*** Records supplied ***

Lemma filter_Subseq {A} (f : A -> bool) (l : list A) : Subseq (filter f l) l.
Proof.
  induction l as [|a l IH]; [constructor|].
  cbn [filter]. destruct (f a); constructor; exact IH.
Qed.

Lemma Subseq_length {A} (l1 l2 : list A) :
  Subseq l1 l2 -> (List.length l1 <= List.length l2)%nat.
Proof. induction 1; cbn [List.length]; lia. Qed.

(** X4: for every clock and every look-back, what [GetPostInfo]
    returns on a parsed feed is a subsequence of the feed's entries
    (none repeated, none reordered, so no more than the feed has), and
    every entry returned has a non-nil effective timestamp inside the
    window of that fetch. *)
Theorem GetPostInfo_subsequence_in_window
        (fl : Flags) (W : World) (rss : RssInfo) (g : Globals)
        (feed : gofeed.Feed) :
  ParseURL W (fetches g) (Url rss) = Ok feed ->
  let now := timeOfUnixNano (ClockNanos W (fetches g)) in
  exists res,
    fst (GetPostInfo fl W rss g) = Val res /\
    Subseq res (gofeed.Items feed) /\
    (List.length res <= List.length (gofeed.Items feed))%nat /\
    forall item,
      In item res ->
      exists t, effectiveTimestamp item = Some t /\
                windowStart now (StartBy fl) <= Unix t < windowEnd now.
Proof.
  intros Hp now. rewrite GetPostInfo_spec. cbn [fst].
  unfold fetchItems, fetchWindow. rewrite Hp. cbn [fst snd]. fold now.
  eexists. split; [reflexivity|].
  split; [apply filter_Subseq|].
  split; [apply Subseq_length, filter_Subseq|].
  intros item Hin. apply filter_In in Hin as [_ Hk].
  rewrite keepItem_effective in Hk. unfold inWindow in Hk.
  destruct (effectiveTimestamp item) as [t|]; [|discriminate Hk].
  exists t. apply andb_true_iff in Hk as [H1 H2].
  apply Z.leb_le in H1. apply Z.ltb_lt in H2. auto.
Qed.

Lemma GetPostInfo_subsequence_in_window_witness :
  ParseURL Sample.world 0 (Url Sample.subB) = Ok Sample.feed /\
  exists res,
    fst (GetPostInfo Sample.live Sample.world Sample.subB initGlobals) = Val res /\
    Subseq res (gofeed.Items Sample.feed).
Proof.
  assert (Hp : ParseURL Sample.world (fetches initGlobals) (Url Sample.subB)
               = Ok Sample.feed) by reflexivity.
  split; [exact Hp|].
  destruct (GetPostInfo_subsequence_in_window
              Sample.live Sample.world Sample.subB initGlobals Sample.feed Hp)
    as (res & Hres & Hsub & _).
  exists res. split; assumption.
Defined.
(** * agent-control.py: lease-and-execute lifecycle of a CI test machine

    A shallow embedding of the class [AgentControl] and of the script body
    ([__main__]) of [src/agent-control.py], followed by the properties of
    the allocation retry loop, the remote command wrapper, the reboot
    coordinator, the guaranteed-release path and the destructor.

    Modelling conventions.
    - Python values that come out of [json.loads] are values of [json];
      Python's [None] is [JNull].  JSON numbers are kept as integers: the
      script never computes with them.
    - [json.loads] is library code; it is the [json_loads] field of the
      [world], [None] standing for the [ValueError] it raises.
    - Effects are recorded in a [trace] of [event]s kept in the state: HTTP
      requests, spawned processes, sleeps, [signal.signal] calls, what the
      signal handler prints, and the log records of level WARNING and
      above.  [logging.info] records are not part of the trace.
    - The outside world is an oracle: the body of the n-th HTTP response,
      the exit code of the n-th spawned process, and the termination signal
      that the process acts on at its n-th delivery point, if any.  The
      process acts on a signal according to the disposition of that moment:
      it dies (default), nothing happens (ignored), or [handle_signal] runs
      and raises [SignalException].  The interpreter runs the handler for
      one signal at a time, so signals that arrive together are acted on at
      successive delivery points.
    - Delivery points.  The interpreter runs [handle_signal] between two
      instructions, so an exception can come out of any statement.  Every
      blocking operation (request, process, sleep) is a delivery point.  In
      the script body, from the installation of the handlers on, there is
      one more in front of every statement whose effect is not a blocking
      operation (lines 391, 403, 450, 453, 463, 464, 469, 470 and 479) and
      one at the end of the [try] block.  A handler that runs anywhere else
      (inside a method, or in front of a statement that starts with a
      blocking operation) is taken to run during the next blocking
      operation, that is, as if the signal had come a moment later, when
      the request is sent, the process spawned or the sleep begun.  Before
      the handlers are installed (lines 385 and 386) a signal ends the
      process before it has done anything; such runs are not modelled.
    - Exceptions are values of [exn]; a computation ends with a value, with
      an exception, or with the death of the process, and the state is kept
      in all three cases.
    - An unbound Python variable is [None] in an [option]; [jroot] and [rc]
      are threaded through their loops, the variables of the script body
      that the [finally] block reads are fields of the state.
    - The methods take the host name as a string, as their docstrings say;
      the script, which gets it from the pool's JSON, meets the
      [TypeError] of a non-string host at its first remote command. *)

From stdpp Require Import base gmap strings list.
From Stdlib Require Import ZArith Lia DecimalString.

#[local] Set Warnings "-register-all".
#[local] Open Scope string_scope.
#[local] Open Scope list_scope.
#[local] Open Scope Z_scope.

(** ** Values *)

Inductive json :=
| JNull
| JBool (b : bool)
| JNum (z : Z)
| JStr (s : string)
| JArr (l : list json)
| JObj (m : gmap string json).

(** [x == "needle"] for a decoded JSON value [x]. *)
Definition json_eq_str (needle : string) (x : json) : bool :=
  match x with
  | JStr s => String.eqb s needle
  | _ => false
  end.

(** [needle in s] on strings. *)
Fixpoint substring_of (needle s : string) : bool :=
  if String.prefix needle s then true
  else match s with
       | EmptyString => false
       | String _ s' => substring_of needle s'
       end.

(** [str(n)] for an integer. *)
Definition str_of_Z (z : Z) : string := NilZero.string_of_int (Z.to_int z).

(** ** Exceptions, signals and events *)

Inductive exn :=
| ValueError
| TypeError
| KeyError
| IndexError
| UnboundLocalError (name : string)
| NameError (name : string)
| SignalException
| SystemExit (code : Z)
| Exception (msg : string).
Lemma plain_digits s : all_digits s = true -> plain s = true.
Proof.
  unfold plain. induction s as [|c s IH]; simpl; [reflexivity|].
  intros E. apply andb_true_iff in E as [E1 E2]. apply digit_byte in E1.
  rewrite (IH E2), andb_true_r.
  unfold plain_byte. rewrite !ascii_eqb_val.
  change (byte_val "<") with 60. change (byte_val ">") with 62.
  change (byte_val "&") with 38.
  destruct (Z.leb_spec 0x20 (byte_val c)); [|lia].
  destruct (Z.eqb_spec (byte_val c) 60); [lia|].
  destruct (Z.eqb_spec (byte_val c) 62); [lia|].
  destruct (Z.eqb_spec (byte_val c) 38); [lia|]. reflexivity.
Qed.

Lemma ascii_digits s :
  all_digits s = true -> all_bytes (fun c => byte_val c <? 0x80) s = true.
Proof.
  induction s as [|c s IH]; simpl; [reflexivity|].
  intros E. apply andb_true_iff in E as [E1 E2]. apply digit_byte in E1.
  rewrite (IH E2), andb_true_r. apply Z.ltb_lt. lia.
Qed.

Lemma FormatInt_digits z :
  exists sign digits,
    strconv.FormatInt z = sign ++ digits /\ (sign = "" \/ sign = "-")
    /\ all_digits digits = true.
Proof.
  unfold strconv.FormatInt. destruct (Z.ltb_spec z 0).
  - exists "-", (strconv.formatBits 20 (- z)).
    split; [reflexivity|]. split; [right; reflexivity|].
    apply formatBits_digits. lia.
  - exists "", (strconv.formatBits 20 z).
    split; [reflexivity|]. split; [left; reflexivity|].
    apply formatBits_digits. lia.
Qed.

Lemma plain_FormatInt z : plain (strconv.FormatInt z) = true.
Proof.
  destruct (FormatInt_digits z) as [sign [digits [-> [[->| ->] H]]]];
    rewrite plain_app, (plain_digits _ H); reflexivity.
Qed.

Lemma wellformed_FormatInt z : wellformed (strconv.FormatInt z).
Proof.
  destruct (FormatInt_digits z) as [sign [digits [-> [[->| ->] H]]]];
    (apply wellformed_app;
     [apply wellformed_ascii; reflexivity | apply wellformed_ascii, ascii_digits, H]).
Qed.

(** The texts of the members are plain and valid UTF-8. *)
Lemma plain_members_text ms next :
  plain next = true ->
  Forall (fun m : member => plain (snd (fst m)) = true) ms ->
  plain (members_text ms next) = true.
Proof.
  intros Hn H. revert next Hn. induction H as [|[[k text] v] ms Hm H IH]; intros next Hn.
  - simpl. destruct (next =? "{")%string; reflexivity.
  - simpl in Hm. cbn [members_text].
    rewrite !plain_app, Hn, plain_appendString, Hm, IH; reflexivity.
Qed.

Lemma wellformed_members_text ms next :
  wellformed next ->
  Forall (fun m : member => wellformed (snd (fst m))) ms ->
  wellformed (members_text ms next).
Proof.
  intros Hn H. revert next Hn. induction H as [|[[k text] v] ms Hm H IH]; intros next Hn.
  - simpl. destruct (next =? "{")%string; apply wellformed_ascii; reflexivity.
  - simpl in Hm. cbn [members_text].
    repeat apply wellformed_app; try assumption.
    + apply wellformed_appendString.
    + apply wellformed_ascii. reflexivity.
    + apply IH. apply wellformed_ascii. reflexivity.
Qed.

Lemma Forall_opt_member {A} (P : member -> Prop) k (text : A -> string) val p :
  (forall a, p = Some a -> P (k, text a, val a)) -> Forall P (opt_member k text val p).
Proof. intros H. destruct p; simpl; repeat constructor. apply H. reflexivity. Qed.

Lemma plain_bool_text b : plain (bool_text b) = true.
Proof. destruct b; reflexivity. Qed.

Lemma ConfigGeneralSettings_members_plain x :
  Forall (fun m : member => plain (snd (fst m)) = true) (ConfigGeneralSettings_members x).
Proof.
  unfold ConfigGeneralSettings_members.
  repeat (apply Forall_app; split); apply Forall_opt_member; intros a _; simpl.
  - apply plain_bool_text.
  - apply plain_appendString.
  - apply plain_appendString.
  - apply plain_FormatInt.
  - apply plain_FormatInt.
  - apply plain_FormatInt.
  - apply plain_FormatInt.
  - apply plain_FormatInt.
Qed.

*** End of Records supplied ***

§ Exercise goal
Copy out, in full, each line above that has the word "simpl" in it.

§ Reply to the exercise
  unfold plain. induction s as [|c s IH]; simpl; [reflexivity|].
  induction s as [|c s IH]; simpl; [reflexivity|].
  - simpl. destruct (next =? "{")%string; reflexivity.
  - simpl in Hm. cbn [members_text].
  - simpl. destruct (next =? "{")%string; apply wellformed_ascii; reflexivity.
  - simpl in Hm. cbn [members_text].
Proof. intros H. destruct p; simpl; repeat constructor. apply H. reflexivity. Qed.
  repeat (apply Forall_app; split); apply Forall_opt_member; intros a _; simpl.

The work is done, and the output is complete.